• _What the exercise asks_
Which lines below contain the word "fuel"? Copy each of them.

=-=-=

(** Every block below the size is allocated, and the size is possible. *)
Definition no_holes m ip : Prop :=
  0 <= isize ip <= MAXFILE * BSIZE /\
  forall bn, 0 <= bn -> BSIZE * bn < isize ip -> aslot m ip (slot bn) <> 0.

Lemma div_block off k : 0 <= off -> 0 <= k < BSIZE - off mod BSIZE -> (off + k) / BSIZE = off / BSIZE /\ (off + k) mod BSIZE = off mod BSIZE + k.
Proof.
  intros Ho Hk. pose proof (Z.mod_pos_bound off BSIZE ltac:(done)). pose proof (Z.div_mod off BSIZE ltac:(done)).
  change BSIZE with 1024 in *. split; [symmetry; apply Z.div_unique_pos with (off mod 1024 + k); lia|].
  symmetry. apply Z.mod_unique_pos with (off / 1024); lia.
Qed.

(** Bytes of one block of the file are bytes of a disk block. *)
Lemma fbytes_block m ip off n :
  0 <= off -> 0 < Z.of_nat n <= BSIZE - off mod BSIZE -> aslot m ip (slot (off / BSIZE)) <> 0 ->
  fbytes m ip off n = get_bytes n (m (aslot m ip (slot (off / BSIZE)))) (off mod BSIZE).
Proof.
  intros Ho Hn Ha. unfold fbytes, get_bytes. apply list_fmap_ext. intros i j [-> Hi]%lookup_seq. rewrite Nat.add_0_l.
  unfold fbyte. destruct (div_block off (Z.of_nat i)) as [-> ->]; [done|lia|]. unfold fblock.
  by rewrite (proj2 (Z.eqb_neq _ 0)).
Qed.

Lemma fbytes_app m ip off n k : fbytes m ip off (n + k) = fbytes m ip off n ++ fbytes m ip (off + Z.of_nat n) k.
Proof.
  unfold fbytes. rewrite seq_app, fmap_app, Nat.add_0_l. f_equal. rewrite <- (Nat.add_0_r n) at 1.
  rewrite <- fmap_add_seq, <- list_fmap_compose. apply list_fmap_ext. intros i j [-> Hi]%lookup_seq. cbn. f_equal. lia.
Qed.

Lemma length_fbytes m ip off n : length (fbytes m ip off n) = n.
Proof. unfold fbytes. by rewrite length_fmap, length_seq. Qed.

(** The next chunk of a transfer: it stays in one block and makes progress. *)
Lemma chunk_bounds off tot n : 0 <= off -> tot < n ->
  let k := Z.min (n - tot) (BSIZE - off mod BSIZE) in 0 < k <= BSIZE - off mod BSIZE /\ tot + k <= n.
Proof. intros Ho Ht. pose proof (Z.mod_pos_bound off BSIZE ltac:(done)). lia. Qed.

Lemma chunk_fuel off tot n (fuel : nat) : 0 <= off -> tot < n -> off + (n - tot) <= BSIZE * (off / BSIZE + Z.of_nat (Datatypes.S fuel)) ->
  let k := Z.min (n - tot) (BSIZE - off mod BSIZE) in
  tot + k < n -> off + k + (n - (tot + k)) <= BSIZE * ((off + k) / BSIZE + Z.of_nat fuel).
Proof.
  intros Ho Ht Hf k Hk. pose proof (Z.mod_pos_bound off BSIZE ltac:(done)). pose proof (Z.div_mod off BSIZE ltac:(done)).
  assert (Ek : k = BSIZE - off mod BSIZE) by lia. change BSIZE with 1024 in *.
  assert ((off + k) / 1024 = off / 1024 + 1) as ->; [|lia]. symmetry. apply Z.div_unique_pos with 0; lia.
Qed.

=-=-=

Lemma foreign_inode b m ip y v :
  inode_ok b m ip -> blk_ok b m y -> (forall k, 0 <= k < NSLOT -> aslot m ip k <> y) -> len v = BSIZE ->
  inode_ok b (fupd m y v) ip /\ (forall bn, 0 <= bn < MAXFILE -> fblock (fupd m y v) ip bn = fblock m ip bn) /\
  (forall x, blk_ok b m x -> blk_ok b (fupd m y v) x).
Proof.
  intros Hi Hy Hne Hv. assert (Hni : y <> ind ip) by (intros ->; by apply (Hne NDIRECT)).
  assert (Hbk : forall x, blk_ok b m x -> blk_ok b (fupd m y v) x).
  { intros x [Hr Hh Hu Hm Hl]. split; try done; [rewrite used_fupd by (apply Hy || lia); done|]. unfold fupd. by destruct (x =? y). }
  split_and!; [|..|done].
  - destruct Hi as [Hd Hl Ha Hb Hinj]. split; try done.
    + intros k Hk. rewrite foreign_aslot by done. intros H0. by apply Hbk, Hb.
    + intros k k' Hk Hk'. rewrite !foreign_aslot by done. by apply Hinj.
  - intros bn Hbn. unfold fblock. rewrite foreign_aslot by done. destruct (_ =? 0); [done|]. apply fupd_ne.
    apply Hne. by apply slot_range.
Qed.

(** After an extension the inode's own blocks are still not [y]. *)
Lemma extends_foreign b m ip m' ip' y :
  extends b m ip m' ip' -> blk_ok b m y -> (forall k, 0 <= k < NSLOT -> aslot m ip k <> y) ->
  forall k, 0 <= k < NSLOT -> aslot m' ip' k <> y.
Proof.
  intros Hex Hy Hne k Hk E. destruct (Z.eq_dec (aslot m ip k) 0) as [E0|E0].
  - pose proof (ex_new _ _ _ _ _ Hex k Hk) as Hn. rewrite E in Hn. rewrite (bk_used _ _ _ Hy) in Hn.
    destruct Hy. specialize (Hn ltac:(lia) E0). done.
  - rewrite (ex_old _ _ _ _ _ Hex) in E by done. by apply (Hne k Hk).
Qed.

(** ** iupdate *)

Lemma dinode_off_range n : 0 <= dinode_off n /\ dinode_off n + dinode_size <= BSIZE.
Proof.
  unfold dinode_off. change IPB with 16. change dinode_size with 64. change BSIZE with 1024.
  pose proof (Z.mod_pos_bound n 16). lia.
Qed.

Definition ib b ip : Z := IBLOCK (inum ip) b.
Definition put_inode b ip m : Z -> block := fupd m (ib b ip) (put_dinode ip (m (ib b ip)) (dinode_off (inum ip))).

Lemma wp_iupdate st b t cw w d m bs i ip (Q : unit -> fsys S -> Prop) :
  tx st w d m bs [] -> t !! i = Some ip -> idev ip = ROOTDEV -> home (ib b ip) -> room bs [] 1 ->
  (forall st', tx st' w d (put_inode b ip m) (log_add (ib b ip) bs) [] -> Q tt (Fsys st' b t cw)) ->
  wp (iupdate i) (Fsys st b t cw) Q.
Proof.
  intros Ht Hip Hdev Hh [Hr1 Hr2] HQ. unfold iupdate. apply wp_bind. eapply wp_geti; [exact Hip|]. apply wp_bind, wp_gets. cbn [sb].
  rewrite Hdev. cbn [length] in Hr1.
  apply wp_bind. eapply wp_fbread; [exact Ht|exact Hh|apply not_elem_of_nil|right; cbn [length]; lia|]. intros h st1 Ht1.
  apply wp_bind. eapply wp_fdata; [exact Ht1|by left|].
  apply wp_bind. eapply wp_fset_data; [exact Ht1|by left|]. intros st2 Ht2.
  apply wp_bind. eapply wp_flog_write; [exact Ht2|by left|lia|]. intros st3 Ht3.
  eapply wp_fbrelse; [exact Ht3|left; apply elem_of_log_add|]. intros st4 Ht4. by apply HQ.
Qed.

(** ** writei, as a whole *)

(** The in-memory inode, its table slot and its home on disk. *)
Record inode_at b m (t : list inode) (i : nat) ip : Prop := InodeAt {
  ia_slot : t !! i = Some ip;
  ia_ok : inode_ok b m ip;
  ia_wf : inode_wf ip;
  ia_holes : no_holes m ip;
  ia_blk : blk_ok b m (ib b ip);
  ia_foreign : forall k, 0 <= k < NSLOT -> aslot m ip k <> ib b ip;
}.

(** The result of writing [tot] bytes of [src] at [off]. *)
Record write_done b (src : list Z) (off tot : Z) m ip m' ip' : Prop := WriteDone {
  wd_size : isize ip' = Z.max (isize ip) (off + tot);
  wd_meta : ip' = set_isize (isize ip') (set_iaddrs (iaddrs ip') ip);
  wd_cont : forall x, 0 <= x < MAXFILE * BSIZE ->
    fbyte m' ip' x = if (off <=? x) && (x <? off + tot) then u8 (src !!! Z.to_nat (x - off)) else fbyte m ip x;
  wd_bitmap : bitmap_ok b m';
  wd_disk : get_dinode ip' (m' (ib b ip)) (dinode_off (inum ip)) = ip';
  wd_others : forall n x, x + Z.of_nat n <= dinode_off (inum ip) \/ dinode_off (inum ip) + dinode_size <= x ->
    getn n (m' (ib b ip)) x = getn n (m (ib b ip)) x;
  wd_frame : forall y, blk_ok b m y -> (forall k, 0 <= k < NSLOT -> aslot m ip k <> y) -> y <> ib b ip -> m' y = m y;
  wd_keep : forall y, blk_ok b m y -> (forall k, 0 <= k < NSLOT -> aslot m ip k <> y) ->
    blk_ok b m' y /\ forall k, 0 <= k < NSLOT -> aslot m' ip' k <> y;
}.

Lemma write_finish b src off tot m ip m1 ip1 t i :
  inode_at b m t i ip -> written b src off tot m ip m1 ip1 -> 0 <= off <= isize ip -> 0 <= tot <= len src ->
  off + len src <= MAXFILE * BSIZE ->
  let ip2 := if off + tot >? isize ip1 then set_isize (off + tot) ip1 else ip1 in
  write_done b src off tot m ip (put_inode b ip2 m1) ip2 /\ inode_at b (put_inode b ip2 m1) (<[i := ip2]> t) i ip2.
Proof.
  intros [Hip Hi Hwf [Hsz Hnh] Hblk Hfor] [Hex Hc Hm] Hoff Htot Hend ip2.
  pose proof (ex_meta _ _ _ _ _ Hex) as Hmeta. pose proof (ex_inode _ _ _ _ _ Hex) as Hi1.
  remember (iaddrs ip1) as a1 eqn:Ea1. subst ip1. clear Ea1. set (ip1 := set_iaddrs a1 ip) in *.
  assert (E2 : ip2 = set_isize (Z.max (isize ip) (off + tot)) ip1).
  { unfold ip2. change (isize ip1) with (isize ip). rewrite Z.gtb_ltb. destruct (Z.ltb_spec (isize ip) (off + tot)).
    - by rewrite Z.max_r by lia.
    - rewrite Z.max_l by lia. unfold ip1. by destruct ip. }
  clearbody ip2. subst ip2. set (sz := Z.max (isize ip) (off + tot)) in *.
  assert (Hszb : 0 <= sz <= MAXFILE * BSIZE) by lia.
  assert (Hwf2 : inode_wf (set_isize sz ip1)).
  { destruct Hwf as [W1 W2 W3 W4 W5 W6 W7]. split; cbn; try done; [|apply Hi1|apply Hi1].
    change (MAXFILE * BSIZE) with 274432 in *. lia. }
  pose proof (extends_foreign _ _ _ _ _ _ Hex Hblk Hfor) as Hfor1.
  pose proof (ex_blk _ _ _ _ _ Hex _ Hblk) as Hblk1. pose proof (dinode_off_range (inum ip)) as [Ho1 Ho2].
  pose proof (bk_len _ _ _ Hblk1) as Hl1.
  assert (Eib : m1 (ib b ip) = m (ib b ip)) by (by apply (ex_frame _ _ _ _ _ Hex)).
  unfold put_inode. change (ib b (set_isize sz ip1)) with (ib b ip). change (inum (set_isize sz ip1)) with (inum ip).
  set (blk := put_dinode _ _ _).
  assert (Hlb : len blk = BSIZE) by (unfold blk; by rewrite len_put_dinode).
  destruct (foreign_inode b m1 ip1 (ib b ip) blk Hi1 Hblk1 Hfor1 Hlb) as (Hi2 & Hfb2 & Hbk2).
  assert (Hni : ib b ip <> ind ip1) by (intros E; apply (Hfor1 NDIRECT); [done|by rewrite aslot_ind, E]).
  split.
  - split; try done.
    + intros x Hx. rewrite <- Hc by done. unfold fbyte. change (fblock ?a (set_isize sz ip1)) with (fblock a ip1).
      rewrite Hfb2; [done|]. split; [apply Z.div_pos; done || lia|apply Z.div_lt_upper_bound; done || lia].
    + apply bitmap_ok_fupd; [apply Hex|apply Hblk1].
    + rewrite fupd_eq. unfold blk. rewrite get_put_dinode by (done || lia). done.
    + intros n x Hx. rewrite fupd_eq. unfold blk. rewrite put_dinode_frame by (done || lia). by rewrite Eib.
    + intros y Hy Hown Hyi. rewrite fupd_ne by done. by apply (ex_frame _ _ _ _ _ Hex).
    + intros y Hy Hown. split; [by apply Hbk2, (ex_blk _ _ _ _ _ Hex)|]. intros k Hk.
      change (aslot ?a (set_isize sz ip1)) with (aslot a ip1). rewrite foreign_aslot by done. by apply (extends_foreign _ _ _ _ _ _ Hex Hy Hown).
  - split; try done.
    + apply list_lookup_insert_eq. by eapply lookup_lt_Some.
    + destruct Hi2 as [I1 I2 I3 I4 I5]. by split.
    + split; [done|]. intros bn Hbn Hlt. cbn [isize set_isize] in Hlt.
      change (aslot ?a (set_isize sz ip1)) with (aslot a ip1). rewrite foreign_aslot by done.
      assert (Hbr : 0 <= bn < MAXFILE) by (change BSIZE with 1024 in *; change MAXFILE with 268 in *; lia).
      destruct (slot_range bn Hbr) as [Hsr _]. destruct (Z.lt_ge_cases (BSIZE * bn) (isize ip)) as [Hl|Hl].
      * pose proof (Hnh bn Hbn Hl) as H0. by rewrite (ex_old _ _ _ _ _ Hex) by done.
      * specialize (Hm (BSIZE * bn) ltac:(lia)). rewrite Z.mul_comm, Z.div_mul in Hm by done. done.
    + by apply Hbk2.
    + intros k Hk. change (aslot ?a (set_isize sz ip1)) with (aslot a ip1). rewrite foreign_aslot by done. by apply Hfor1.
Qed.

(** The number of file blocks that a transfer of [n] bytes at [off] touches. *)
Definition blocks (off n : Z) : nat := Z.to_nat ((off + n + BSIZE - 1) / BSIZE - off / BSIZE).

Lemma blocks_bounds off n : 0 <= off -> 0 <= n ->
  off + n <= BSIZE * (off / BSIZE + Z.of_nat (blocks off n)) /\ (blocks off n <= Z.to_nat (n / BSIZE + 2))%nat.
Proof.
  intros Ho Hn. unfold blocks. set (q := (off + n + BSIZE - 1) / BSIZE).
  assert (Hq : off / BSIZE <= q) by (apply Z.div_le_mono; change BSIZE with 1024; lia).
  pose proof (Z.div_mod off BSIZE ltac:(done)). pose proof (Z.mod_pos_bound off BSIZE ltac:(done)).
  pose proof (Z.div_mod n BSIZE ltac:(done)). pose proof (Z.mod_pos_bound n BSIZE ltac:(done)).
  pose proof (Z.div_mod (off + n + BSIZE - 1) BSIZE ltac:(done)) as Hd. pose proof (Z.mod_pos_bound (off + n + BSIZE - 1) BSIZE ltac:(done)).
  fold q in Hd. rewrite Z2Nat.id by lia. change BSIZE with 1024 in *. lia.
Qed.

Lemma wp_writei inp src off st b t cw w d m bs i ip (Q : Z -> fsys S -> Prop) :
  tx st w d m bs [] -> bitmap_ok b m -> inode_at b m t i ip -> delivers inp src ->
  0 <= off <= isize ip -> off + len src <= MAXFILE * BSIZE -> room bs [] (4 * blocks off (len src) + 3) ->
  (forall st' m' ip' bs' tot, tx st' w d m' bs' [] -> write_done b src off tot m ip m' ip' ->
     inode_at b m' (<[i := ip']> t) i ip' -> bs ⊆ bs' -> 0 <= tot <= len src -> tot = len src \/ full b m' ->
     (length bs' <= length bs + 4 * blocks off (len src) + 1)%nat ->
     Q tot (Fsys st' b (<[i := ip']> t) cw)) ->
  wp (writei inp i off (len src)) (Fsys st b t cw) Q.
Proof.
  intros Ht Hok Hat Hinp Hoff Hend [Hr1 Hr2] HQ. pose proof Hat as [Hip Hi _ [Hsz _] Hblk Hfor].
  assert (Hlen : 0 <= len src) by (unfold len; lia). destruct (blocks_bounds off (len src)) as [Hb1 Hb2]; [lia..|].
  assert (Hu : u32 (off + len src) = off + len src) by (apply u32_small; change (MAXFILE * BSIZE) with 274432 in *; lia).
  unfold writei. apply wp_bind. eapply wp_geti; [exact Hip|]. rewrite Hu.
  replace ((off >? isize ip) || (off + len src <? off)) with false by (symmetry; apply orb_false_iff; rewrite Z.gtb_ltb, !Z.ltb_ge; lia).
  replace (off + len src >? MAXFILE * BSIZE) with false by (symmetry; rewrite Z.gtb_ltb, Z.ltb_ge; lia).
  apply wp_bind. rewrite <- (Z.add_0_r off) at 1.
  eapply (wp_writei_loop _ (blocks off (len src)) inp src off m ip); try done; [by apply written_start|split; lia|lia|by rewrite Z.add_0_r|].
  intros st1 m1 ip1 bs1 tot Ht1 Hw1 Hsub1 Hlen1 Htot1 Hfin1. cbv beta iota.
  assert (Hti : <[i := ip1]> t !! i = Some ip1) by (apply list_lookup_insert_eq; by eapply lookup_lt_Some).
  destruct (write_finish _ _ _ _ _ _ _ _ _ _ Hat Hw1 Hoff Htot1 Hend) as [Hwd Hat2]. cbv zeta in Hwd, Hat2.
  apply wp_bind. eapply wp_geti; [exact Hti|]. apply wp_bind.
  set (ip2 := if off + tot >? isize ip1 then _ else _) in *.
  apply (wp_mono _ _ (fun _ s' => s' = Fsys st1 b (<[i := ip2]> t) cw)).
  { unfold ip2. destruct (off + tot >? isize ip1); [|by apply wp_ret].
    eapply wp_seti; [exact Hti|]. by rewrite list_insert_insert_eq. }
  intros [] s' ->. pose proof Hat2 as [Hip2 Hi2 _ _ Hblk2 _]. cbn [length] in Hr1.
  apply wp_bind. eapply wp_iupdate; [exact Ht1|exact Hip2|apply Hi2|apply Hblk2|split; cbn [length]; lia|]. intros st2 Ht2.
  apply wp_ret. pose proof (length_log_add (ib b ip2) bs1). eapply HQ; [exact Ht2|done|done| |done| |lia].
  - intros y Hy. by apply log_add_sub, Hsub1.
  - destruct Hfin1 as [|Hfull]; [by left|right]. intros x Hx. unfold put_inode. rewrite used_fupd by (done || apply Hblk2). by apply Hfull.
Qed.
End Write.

=-=-=

• _Answer area_
Lemma chunk_fuel off tot n (fuel : nat) : 0 <= off -> tot < n -> off + (n - tot) <= BSIZE * (off / BSIZE + Z.of_nat (Datatypes.S fuel)) ->
  tot + k < n -> off + k + (n - (tot + k)) <= BSIZE * ((off + k) / BSIZE + Z.of_nat fuel).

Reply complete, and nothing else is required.